Activities for ages 3-5 from Ready, Here I Come! – Everyday Learning

Recommended

Everyday Chores

Many everyday tasks, including tasks that adults would consider work, can be used to help children develop the skills they will need in school. The key to the effectiveness of these tasks lies in the relationship between the parent and the child.

Large Muscle Chores

Sweeping, cleaning, dusting, shoveling, and raking are good ways to exercise large muscles. But each of these activities requires skill, and each can become a helpful habit in the household. To teach a skill and build a habit, many parents find success with the Help • Check • Praise method.

Help • Check • Praise

Now suppose we want our child to develop the habit of putting toys away. We would begin by HELPING the child—carefully showing how to pick up toys and where to store them. HELPING is the most direct and personal way to teach. The word HELP implies that the child is performing the act with the parent’s assistance.

After a few days of HELPING the child put toys away, we will want him to become more independent in his habit. So we will CHECK once in a while to see how he is doing. If we find that he is falling out of the habit, we may need to HELP some more.

As the child becomes independent in putting toys away, he should be praised. A parent’s PRAISE for hard work and good effort is a child’s best reward.

Kitchen Helper – Small Muscle Coordination

Preparing food and cleaning up offer many ways to develop eye-hand and small muscle coordination. As a Kitchen Helper, your preschooler can stir food, measure ingredients, pour liquids, set the table, and count plates, spoons, forks, knives, and glasses. When the meal is finished, the preschooler may also help clear the table. If this is beginning to sound like child labor, just think of the wonderful fine motor skills that are being developed.

Sorting nuts, bolts, screws, and washers or carefully putting tools in their place requires the same coordination and use of small muscles. So the Kitchen Helper could just as well be a Garage Helper.

Of course, children are constantly developing fine-motor skills by playing with their toys, putting on clothes, and turning knobs. But activities that provide parent–child interaction are especially valuable. Learning is amplified when it occurs within a parent–child context.

Everyday Language

Talking is something parents and children do every day. They also deal with words in other ways—watching television, listening to the radio, singing songs, and reading everything from books to labels. Any time a parent, a child, and a word come into contact with each other, the possibility exists for developing the child’s language abilities.

Stories

Stories. Help your child construct stories by prompting with questions. Reconstruct television stories or stories from books. Retell the events of the child’s day. First tell about your day, then ask your child to tell about hers. Encourage your child to tell the stories of special events, such as “the day we went to the zoo,” or “the day my little brother was born.”

Books.

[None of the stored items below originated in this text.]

(** * ZabMetrics: the WAF traffic collector [waf_sender.go]

    A shallow embedding of the collection pipeline of [waf_sender.go]
    (device-id resolution, the persisted poll window, the Zabbix sender
    line encoder, the [run] orchestration and [main]), followed by the
    properties of the specification that were checked against it
    (Part II) and by further properties of the code (Part III).

    Conventions.
    - Go [string]s are Rocq [string]s (byte sequences), Go [int]/[int64]
      are [Z] (the code never gets near the 64-bit bounds), [float64] is
      the kernel's binary64 [float].
    - A [time.Time] is an instant in Unix nanoseconds together with its
      [*time.Location]; the rule of the machine's local zone is a
      parameter [tz : Z -> Z] (Unix seconds to offset in seconds).
    - Everything the program does to the outside world (clock readings,
      HTTP requests, the state file, the sender process) goes through a
      state monad over [World]; the outside world answers through [Env].
    - [log.Printf] output is not modelled. *)

From Stdlib Require Import ZArith Lia String Ascii List Bool.
From Stdlib Require Import Floats.PrimFloat.
From stdpp Require Import base option gmap strings list.

Local Open Scope string_scope.
Local Open Scope list_scope.
Local Open Scope Z_scope.
(** The counters never become negative in the scan. *)
Lemma chkPockets_nonneg g : remainNonneg g -> remainNonneg (chkPockets g).
Proof.
  intros Hn. unfold chkPockets.
  assert (Hl : forall idxs g c a, remainNonneg g ->
             match chkPockets_loop idxs g c a with
             | Go g' _ _ | Ret g' => remainNonneg g'
             end).
  { induction idxs as [|i idxs IH]; intros g0 c a H0; [done|].
    cbn [chkPockets_loop].
    pose proof (chkPockets_body_nonneg i g0 c a H0) as Hb.
    destruct (chkPockets_body i g0 c a); [by apply IH|done]. }
  specialize (Hl (seq 0 NUM_BALLS) g false false Hn).
  destruct (chkPockets_loop _ _ _ _) as [g' c a|g']; [|done].
  by destruct c, a.
Qed.

Lemma initGame_remain :
  Player.remain (fst (players (initGame (F:=F)))) = 7%Z /\
  Player.remain (snd (players (initGame (F:=F)))) = 7%Z.
Proof. done. Qed.
End Rules.

End PreviousProofs.

(** ** Properties of the physics, in exact arithmetic *)

Module PhysicsProofs.
Import Updated Exact.
Local Open Scope R_scope.

Lemma sumsq_nonneg (a b : R) : 0 <= a * a + b * b.
Proof. nra. Qed.

Lemma norm_nonneg (v : Vector2 R) : 0 <= norm v.
Proof. apply sqrt_pos. Qed.

Lemma norm_sq (v : Vector2 R) : norm v * norm v = x v * x v + y v * y v.
Proof. unfold norm. apply sqrt_sqrt, sumsq_nonneg. Qed.

Lemma norm_zeroV : norm (zeroV (F:=R)) = 0.
Proof. unfold norm. cbn. rewrite Rmult_0_l, Rplus_0_l. apply sqrt_0. Qed.

(** Scaling a vector to length [m]. *)
Lemma norm_rescale (vx vy mag m : R) :
  0 <= m -> 0 < mag -> mag * mag = vx * vx + vy * vy ->
  norm (mkVector2 (vx / mag * m) (vy / mag * m)) = m.
Proof.
  intros Hm Hmag Hsq. unfold norm. cbn [x y].
  replace (vx / mag * m * (vx / mag * m) + vy / mag * m * (vy / mag * m))
    with (m * m * ((vx * vx + vy * vy) / (mag * mag))) by (field; lra).
  rewrite <- Hsq.
  replace (mag * mag / (mag * mag)) with 1 by (field; lra).
  rewrite Rmult_1_r. by apply sqrt_square.
Qed.

Lemma Rltb_true (a b : R) : Rltb a b = true <-> a < b.
Proof. unfold Rltb. destruct (Rlt_dec a b); split; (done || lra). Qed.

Lemma Rltb_false (a b : R) : Rltb a b = false <-> b <= a.
Proof. unfold Rltb. destruct (Rlt_dec a b); split; (done || lra). Qed.

Lemma Rleb_true (a b : R) : Rleb a b = true <-> a <= b.
Proof. unfold Rleb. destruct (Rle_dec a b); split; (done || lra). Qed.

Lemma Rleb_false (a b : R) : Rleb a b = false <-> b < a.
Proof. unfold Rleb. destruct (Rle_dec a b); split; (done || lra). Qed.

(** [ClampBallSpeed] bounds the speed by its second argument. *)
Lemma ClampBallSpeed_speed (b : Ball.t R) (maxSpeed : R) :
  0 <= maxSpeed -> speed (ClampBallSpeed b maxSpeed) <= maxSpeed.
Proof.
  intros Hm. unfold ClampBallSpeed. cbn [fltb fsqrt fadd fmul fdiv Scalar_R].
  fold (norm (Ball.velocity b)).
  destruct (Rltb maxSpeed (norm (Ball.velocity b))) eqn:E.
  - apply Rltb_true in E. unfold speed. cbn [Ball.velocity Ball.set_velocity].
    rewrite norm_rescale; [lra|done|lra|apply norm_sq].
  - apply Rltb_false in E. done.
Qed.

Lemma ClampBallSpeed_pocketed (b : Ball.t R) m :
  Ball.pocketed (ClampBallSpeed b m) = Ball.pocketed b.
Proof. unfold ClampBallSpeed. by destruct (fltb _ _). Qed.

Lemma MAX_BALL_SPEED_R : MAX_BALL_SPEED (F:=R) = 26.
Proof. reflexivity. Qed.

(** The motion step leaves a ball on the table no faster than
    [MAX_BALL_SPEED] and does not touch a pocketed ball. *)
Lemma moveBall_speed (b : Ball.t R) :
  Ball.pocketed b = false -> speed (moveBall b) <= 26.
Proof.
  intros Hp. unfold moveBall. rewrite Hp.
  repeat match goal with
         | |- context [let '(_, _) := if ?c then _ else _ in _] => destruct c
         end;
    (rewrite <- MAX_BALL_SPEED_R at 2 || rewrite <- MAX_BALL_SPEED_R);
    apply ClampBallSpeed_speed; rewrite MAX_BALL_SPEED_R; lra.
Qed.

Lemma moveBall_pocketed (b : Ball.t R) : Ball.pocketed b = true -> moveBall b = b.
Proof. intros Hp. unfold moveBall. by rewrite Hp. Qed.

Lemma moveBalls_speed (g : Game R) :
  Forall (fun b => Ball.pocketed b = true -> speed b <= 26) (balls g) ->
  Forall (fun b => speed b <= 26) (balls (moveBalls g)).
Proof.
  intros Hall. cbn [balls moveBalls set_balls].
  apply Forall_fmap. eapply Forall_impl; [exact Hall|].
  intros b Hb. cbn. destruct (Ball.pocketed b) eqn:Hp.
  - rewrite moveBall_pocketed by done. by apply Hb.
  - by apply moveBall_speed.
Qed.

Lemma collidePair_speed i j (bs : list (Ball.t R)) :
  Forall (fun b => speed b <= 26) bs ->
  Forall (fun b => speed b <= 26) (collidePair i j bs).
Proof.
  intros Hall. unfold collidePair.
  destruct (bs !! i) as [bi|]; [|done].
  destruct (bs !! j) as [bj|]; [|done].
  destruct (Ball.pocketed bj); [done|].
  destruct (_ && _); [|done].
  destruct (ResolveElasticCollision _ _) as [bi2 bj2].
  apply Forall_insert; [apply Forall_insert; [done|]|];
    apply (ClampBallSpeed_speed _ 26); lra.
Qed.
Example from_dict_to_dict_recurring :
  (d ← to_dict gym_task; (from_dict d (advance 1 june_world)).1) =
    Ok (mkTask RecurringTask (VStr "gym") (VStr "") (VStr "pending")
               (mkDatetime 2024 6 15 8 30 1 17)
               {["interval_days" := VInt 7; "start_date" := VStr "2024-06-15"]}).
Proof. reflexivity. Qed.

(** C2 does not hold of the program either, for the
    same reason: [from_json] rebuilds the tasks with [from_dict].  The
    name, the current date and the number and order of the tasks come
    back; the priority and the creation time of the task do not. *)
Theorem from_json_to_json_rent_project :
  to_json rent_project = Ok rent_document ∧
  from_json rent_document (advance 1 june_world) =
    (Ok (mkProject (VStr "home")
                   [mkTask PriorityTask (VStr "pay rent") (VStr "") (VStr "pending")
                           (mkDatetime 2024 6 15 8 30 2 17) {["priority" := VStr "MEDIUM"]}]
                   (mkDatetime 2024 6 10 0 0 0 0)),
     advance 3 june_world) ∧
  tasks rent_project =
    [mkTask PriorityTask (VStr "pay rent") (VStr "") (VStr "pending")
            (mkDatetime 2024 6 1 12 0 0 250000) {["priority" := VStr "HIGH"]}].
Proof. repeat split; done. Qed.

(* ===================================================================== *)
(** * Unknown task types                                                  *)
(* ===================================================================== *)

Lemma registry_names (id : string) :
  registry !! id = None ↔ id ∉ ["RegularTask"; "PriorityTask"; "RecurringTask"].
Proof.
  unfold registry, init_subclass. simpl. rewrite !lookup_insert_None, lookup_empty.
  rewrite !not_elem_of_cons, elem_of_nil. intuition congruence.
Qed.

Lemma registry_class (c : task_class) : registry !! class_name c = Some c.
Proof. by destruct c. Qed.

Section UnknownType.

Lemma from_dict_unknown (data : value) (id : string) (w : World) :
  py_getitem data "task_type" = Ok (VStr id) → registry !! id = None →
  from_dict data w = (Raise (ValueError (UnknownTaskType (VStr id))), w).
Proof.
  intros Hty Hreg. unfold from_dict.
  erewrite bind_ok by (unfold lift; by rewrite Hty).
  erewrite bind_ok by (unfold lift, registry_find; simpl; by rewrite Hreg).
  reflexivity.
Qed.



(** Deserialising a list of entries stops at the first exception, so an
    unregistered entry anywhere in the list makes the whole list fail. *)
Lemma mapM_from_dict_unknown (entries : list value) (bad : value) (w : World) :
  bad ∈ entries → unregistered bad →
  ∃ e w', mapM from_dict entries w = (Raise e, w') ∧ e ≠ FileNotFoundError.
Proof.
  intros Hin (id & Hty & Hreg). revert w.
  induction Hin as [bad l|bad x l _ IH]; intros w; simpl.
  - erewrite bind_raise by by apply from_dict_unknown. eauto.
  - unfold mbind, M_mbind, M_bind.
    pose proof (quiet_from_dict x w) as Hq.
    destruct (from_dict x w) as [[t|e] w1].
    + destruct (IH Hty w1) as (e & w' & -> & He). eauto.
    + exists e, w1. split; [done|]. intros ->. by apply Hq.
Qed.

(** When all the entries in front of it deserialise, the exception is the
    unknown-type error, raised in the world they left. *)
Lemma mapM_from_dict_first_unknown (good rest : list value) (bad : value) id ts w w1 :
  mapM from_dict good w = (Ok ts, w1) →
  py_getitem bad "task_type" = Ok (VStr id) → registry !! id = None →
  mapM from_dict (good ++ bad :: rest) w =
    (Raise (ValueError (UnknownTaskType (VStr id))), w1).
Proof.
  intros Hgood Hty Hreg. rewrite (mapM_app _ _ _ _ _ _ Hgood). simpl.
  erewrite bind_raise; [|erewrite bind_raise; [done|by apply from_dict_unknown]].
  done.
Qed.

End UnknownType.

(* ===================================================================== *)
(** * Loading                                                             *)
(* ===================================================================== *)

Section Load.

Ltac step := erewrite bind_ok by reflexivity.

(** [load] on a stored document one of whose task entries has an
    unregistered type: the call raises; by then [name] and [current_date]
    have been assigned from the document, [tasks] has not. *)
Lemma load_unregistered_entry filename (self : Project) (w : World) d entries bad :
  files w !! filename = Some (JsonText (VDict d)) →
  dict_lookup "tasks" d = Some (VList entries) →
  bad ∈ entries → unregistered bad →
  ∃ e self' w', load filename (self, w) = (Raise e, (self', w')) ∧
    tasks self' = tasks self ∧
    name self' = default (name self) (dict_lookup "name" d) ∧
    ∀ c dt, dict_lookup "current_date" d = Some c → strptime_datetime c = Ok dt →
            current_date self' = dt.
Proof.
  intros Hfile Htasks Hin Hbad.
  unfold load, try_except.
  erewrite bind_ok by (unfold io, read_json; simpl; by rewrite Hfile).
  do 4 step. simpl.
  destruct (dict_lookup "current_date" d) as [c|] eqn:Hc; simpl.
  - pose proof (quiet_strptime_datetime c) as Hq.
    destruct (strptime_datetime c) as [dt|e] eqn:Hdt.
    + erewrite bind_ok; cycle 1.
      { erewrite bind_ok by (unfold lift; simpl; by rewrite ?Hc).
        erewrite bind_ok by (unfold lift; by rewrite ?Hdt). reflexivity. }
      erewrite bind_ok by (unfold lift; simpl; by rewrite ?Htasks).
      destruct (mapM_from_dict_unknown entries bad w Hin Hbad) as (e & w' & Hm & He).
      erewrite bind_raise by (unfold io; simpl; by rewrite Hm).
      eexists e, _, w'. split; [by destruct e|].
      simpl. repeat split. intros ?? [= <-] ?. congruence.
    + erewrite bind_raise; cycle 1.
      { erewrite bind_ok by (unfold lift; simpl; by rewrite ?Hc).
        erewrite bind_raise by (unfold lift; by rewrite ?Hdt). reflexivity. }
      eexists e, _, w. split; [by destruct e|].
      simpl. repeat split. intros ?? [= <-]. congruence.
  - step.
    erewrite bind_ok by (unfold lift; simpl; by rewrite ?Htasks).
    destruct (mapM_from_dict_unknown entries bad w Hin Hbad) as (e & w' & Hm & He).
    erewrite bind_raise by (unfold io; simpl; by rewrite Hm).
    eexists e, _, w'. split; [by destruct e|].
    simpl. repeat split. congruence.
Qed.

(** C8. [load] with the name of a file that does not
    exist returns normally: the project (name, current date, tasks) is
    as before, and the only effect is the line ["Nie ma pliku."] on the
    console. *)
Theorem load_missing_file filename (self : Project) (w : World) :
  files w !! filename = None →
  load filename (self, w) =
    (Ok (), (self, mkWorld (clock w) (ticks w) (stdout w ++ ["Nie ma pliku."]) (files w))).
Proof.
  intros Hfile. unfold load, try_except.
  erewrite bind_raise by (unfold io, read_json; simpl; by rewrite Hfile).
  reflexivity.
Qed.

The bond of affection between a parent and a child at the time of reading instills lasting, positive feelings toward books. Reading with a preschooler can be very interactive. “What do you think will happen next?” “Do you think the rabbit is funny?” “Tell me what Mr. Squirrel just did.” “Do you see a letter ‘a’ on the page?” “Point to a long word.” Pointing, encouraging your child to ask questions and retell the story, speculating about what will happen next—these are ways to begin interactions among yourself, your child, and the book.

Alike Or Different

We can find many opportunities to teach children about alike and different, or categorizing.

Groceries. Putting away groceries requires a great deal of sorting and categorizing. When children help, they learn to sort frozen food from non-frozen food. They learn to put all vegetables with the same label (green beans, for example) together on the same shelf. They learn that tall boxes go on the big shelf and short boxes go on the small shelf. By talking with your child while putting groceries away, you can teach other “alike and different.” What is a fruit and what is a vegetable? What is a box and what is a can? What vegetables are green? What foods are red?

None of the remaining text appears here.